Of the incalculable changes in American politics, demographics, and culture that the continuing surge of migrants is causing, one of the most profound is the breakdown of the distinction between legal and illegal entry. Everywhere, illegal aliens receive free public education and free medical care at taxpayer expense; 13 states offer them driver’s licenses. States everywhere have been pushed to grant illegal aliens college scholarships and reduced in-state tuition. One hundred banks, over 800 law-enforcement agencies, and dozens of cities accept an identification card created by Mexico to credentialize illegal Mexican aliens in the U.S. The Bush administration has given its blessing to this matricula consular card, over the strong protest of the FBI, which warns that the gaping security loopholes that the card creates make it a boon to money launderers, immigrant smugglers, and terrorists. Border authorities have already caught an Iranian man sneaking across the border this year, Mexican matricula card in hand.
June 12th, 2007 at 2:55 pm
Murphy, I wasn’t attacking Romney, or criticizing him. I was pointing out that I didn’t think it was likely that he’d put out a contract like this. I said the same thing about Thompson. Maybe I was wrong, but I was just going by what I had seen.
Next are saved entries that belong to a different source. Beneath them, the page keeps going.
(* ===== verification/RequestInfo.v ===== *)
(** * Parsing a request into its RequestInfo

    Models pkg/request/requestinfo.go.  [NewRequestInfo] is translated whole,
    with Go's indexing and slicing ([index], [slice_from] panic out of range).
    Parameters: the factory's ParameterCodec, golib's field-selector parser and
    path-segment validator, and the constant api.NamespaceNone. *)

From S2P Require Import Prelude GoStrings.

Local Open Scope go_scope.

Definition values : Type := gmap string (list string).

Record http_request := {
  req_Method : string;
  req_URL : string; (* req.URL as it prints *)
  req_Path : string;
  req_Query : values;
}.

Record RequestInfo := {
  ri_IsResourceRequest : bool;
  ri_Path : string;
  ri_Verb : string;
  ri_APIPrefix : string;
  ri_APIGroup : string;
  ri_APIVersion : string;
  ri_Namespace : string;
  ri_Resource : string;
  ri_Subresource : string;
  ri_Name : string;
  ri_Parts : list string;
}.

(** The fields of api.ListOptions the parser reads. *)
Record ListOptions := { lo_Watch : bool; lo_FieldSelector : string }.

(** What the parser calls outside this repository.  A nil selector is [None];
    [RequiresExactMatch] is the method of a non-nil selector. *)
Class RequestDeps (Selector : Type) := {
  NamespaceNone : string;
  DecodeParameters : values → ListOptions + error;
  ParseSelector : string → option Selector * option error;
  RequiresExactMatch : Selector → string → option string;
  golib_IsValidPathSegmentName : string → list string;
}.

Definition slice_from {A} (l : list A) (n : nat) : outcome (list A) :=
  if n <=? length l then Ret (drop n l) else Panic "slice bounds out of range".

(** splitPath returns the segments for a URL path. *)
Definition splitPath (path : string) : list string :=
  let path := Trim path (is_byte "/"%char) in
  if path == "" then [] else Split path "/"%char.

Section requestinfo.
Context `{StringSets sset} `{RequestDeps Selector}.

Record RequestInfoFactory := {
  APIPrefixes : sset;
  GrouplessAPIPrefixes : sset;
}.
June 12th, 2007 at 3:24 pm
Tommy, I know you weren’t. I was just pointing out why you shouldn’t be surprised to see Romney get explicit on what he will do as President…especially since he already has.
June 12th, 2007 at 3:25 pm
Aron, it’s going to be a little while before I have the time to read that beast of a post.
June 12th, 2007 at 5:59 pm
[...] Rudy’s Policy Address in New Hampshire [...]
June 12th, 2007 at 6:30 pm
Ok, Aron. I’ve skimmed the piece, though not entirely digested it yet. So forgive me if I’m missing something.
It’s a huge problem. But nowhere did the article describe a single action Rudy took as Mayor which is consistent with his current rhetoric. He reduced crime and welfare rolls, yes. But I already knew he was good on that as a separate issue. I want to know if he actually attempted to do a single thing in terms of improving immigration law enforcement, tracking immigrants, cutting public funding, etc.